(Activity) Your task is to retype, exactly and with nothing else, every line from the one containing "match r with" to the end of the listing.
==========
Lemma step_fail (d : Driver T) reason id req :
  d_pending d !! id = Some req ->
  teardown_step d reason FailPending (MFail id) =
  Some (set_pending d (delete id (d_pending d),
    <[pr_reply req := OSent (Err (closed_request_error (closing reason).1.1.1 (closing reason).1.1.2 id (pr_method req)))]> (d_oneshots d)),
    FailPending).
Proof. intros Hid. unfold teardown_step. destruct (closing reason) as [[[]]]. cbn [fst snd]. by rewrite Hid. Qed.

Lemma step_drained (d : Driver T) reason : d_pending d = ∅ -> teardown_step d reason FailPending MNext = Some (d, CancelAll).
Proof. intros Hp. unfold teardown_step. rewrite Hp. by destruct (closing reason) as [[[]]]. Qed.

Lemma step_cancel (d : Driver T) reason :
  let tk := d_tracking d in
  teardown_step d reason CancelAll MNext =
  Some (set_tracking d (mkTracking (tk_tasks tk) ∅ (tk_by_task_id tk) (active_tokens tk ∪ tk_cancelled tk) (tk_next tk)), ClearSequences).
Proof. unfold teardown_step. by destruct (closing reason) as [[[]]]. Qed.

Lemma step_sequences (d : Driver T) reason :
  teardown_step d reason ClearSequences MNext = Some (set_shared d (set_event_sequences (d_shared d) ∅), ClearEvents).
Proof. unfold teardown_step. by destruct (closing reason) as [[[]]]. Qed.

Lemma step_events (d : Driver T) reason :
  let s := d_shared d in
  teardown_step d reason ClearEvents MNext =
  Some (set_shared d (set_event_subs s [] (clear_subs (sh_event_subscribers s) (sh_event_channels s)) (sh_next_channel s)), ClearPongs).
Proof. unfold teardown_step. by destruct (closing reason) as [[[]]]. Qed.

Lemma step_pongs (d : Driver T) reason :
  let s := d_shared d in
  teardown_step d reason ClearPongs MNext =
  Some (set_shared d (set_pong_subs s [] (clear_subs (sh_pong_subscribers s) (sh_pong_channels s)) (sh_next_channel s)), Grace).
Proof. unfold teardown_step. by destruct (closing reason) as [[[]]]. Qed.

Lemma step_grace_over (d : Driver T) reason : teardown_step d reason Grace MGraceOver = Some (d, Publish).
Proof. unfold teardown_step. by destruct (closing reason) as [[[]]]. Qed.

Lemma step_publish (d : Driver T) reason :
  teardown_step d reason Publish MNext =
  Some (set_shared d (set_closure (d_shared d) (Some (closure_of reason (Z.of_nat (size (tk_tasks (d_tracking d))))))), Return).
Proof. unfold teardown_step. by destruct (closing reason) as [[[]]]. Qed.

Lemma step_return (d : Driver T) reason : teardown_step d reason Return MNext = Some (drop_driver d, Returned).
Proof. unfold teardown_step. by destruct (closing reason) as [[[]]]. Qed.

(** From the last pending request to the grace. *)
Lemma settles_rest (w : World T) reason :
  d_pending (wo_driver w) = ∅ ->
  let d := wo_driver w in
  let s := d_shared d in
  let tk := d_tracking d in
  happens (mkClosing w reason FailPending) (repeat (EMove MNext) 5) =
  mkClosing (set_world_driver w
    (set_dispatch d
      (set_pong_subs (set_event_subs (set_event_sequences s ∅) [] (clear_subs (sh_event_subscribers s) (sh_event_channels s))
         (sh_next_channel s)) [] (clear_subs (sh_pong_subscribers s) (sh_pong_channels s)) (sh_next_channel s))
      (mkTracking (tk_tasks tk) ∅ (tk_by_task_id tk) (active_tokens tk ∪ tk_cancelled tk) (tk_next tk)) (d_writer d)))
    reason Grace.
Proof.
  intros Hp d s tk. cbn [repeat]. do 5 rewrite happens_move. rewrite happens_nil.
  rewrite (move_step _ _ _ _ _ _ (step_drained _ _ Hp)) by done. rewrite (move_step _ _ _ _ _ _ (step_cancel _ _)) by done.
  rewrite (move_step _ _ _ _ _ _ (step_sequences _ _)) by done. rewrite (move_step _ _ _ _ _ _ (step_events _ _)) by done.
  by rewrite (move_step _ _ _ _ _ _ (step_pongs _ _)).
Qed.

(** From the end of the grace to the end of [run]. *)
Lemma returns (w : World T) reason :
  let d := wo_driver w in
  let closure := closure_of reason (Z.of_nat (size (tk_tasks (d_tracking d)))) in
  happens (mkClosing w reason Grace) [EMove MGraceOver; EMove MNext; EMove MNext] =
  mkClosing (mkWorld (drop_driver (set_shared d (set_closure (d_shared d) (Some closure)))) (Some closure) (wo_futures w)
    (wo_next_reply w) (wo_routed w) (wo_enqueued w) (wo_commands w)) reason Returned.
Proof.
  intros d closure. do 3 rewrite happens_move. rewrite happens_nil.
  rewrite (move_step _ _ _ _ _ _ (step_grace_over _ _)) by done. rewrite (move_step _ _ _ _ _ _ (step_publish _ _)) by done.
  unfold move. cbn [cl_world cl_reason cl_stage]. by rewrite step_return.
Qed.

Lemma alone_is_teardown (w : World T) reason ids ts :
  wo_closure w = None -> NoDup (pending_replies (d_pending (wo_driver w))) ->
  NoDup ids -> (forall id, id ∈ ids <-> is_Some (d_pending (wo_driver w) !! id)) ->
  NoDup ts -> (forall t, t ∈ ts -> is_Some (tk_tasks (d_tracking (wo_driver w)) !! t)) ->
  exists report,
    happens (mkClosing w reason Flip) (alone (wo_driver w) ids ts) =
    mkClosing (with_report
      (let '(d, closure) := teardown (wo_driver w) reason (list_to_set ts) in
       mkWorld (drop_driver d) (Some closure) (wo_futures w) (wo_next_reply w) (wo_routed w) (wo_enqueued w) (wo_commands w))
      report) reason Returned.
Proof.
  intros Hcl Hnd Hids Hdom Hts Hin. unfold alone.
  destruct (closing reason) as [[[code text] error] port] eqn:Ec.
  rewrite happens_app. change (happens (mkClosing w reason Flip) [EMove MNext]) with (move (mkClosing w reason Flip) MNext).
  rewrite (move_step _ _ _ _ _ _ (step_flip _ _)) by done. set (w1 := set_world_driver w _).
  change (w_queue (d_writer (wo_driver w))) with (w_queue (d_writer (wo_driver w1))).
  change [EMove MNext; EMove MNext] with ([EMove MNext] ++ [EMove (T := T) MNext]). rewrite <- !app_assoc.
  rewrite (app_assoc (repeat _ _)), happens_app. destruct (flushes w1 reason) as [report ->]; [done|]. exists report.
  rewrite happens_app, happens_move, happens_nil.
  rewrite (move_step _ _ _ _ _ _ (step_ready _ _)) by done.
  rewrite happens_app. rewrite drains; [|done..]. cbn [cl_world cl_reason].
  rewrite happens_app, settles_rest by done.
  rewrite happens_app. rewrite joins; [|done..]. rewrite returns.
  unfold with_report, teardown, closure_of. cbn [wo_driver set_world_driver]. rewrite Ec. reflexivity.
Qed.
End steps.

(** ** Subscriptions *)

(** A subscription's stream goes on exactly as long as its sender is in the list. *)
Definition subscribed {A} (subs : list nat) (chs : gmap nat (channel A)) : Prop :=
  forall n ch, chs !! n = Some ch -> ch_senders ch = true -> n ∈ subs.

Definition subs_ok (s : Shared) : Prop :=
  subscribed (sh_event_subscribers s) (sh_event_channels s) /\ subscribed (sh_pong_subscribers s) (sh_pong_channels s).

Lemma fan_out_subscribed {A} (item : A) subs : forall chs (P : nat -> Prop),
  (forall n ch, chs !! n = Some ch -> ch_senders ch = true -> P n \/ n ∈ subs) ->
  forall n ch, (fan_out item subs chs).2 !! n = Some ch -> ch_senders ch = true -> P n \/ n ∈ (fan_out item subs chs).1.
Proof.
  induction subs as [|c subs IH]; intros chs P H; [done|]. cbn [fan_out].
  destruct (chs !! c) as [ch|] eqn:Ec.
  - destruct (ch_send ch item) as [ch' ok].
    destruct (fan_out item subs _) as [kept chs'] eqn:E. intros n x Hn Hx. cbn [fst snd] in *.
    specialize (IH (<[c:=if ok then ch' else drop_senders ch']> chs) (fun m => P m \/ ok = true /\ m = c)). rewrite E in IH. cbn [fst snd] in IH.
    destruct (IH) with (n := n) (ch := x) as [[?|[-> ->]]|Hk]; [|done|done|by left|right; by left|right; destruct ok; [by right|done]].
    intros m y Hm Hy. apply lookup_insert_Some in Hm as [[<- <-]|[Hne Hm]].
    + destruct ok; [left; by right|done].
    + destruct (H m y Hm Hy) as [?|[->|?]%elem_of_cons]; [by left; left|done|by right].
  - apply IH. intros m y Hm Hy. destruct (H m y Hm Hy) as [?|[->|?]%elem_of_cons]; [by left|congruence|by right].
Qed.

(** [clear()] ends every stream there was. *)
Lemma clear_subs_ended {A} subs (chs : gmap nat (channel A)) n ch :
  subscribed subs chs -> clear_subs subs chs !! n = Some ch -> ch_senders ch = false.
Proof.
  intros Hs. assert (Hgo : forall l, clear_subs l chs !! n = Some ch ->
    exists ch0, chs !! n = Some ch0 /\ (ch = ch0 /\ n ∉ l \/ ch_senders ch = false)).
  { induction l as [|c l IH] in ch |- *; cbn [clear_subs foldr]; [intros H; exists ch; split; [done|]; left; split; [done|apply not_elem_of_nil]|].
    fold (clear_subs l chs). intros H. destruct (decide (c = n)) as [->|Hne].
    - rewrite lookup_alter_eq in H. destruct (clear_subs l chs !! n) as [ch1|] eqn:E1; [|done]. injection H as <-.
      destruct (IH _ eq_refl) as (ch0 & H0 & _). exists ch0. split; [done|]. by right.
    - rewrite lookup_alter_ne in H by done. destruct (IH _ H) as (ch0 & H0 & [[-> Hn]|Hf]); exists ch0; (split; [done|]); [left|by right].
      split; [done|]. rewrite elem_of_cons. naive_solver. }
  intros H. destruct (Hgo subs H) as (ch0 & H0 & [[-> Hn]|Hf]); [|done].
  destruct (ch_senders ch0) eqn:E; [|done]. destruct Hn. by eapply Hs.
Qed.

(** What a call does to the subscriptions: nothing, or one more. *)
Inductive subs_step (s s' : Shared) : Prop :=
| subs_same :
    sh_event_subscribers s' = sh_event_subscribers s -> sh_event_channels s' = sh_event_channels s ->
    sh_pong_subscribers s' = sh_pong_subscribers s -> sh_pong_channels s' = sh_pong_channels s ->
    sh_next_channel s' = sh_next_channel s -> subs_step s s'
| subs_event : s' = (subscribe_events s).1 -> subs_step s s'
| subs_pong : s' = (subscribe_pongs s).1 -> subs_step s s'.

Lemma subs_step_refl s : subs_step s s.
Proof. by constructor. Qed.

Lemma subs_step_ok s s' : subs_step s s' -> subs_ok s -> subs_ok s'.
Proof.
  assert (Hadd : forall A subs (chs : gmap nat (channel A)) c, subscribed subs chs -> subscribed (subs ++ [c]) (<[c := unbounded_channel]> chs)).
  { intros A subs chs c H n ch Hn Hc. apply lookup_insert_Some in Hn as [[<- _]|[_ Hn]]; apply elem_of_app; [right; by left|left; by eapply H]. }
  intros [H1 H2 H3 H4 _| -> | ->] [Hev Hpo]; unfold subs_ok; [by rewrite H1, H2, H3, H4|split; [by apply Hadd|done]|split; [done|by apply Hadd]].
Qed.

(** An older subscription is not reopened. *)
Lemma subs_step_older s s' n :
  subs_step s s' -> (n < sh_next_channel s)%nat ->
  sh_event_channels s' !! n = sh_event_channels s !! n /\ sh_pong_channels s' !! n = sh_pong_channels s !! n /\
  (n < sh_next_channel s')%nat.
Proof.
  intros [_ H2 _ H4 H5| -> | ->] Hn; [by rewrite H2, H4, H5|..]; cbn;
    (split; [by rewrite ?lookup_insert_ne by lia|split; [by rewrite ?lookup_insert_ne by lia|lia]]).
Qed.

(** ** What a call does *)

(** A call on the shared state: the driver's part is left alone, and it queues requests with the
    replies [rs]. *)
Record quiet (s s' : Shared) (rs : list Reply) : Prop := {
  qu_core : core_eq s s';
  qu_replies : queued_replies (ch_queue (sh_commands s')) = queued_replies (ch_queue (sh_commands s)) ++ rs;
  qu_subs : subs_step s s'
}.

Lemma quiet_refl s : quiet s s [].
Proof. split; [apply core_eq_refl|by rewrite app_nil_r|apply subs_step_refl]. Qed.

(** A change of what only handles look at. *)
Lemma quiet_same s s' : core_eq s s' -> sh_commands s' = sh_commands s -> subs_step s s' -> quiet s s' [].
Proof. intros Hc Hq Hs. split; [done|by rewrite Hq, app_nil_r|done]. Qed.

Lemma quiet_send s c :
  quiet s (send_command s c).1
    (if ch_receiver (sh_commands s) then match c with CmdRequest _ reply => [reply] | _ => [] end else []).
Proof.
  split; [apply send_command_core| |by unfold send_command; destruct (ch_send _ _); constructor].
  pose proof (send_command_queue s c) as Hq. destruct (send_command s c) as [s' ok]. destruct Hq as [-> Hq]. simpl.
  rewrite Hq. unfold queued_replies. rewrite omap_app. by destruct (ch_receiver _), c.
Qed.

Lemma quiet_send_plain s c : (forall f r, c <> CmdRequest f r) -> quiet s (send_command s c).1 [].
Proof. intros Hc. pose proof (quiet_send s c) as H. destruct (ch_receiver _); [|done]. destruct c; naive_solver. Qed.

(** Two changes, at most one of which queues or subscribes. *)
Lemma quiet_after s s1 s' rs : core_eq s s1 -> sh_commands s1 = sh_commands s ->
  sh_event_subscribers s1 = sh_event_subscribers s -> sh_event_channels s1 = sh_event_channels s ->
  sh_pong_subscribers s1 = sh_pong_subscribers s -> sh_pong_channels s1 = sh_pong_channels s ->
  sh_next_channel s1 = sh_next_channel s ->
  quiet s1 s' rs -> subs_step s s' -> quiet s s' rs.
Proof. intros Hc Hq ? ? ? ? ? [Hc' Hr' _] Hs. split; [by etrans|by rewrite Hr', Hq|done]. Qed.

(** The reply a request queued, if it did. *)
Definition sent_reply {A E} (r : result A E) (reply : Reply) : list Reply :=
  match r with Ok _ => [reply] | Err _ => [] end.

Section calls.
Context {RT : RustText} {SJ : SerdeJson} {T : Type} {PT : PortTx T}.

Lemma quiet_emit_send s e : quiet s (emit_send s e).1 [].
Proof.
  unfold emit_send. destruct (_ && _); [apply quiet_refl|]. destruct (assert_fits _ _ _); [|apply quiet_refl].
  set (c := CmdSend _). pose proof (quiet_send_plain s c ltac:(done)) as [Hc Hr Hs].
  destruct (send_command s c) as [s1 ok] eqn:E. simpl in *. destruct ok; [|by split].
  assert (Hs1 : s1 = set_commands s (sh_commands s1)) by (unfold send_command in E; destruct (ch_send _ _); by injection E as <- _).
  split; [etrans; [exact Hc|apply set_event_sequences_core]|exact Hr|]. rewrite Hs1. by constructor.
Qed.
==========
(The completed task)
  match r with Ok _ => [reply] | Err _ => [] end.

Section calls.
Context {RT : RustText} {SJ : SerdeJson} {T : Type} {PT : PortTx T}.

Lemma quiet_emit_send s e : quiet s (emit_send s e).1 [].
Proof.
  unfold emit_send. destruct (_ && _); [apply quiet_refl|]. destruct (assert_fits _ _ _); [|apply quiet_refl].
  set (c := CmdSend _). pose proof (quiet_send_plain s c ltac:(done)) as [Hc Hr Hs].
  destruct (send_command s c) as [s1 ok] eqn:E. simpl in *. destruct ok; [|by split].
  assert (Hs1 : s1 = set_commands s (sh_commands s1)) by (unfold send_command in E; destruct (ch_send _ _); by injection E as <- _).
  split; [etrans; [exact Hc|apply set_event_sequences_core]|exact Hr|]. rewrite Hs1. by constructor.
Qed.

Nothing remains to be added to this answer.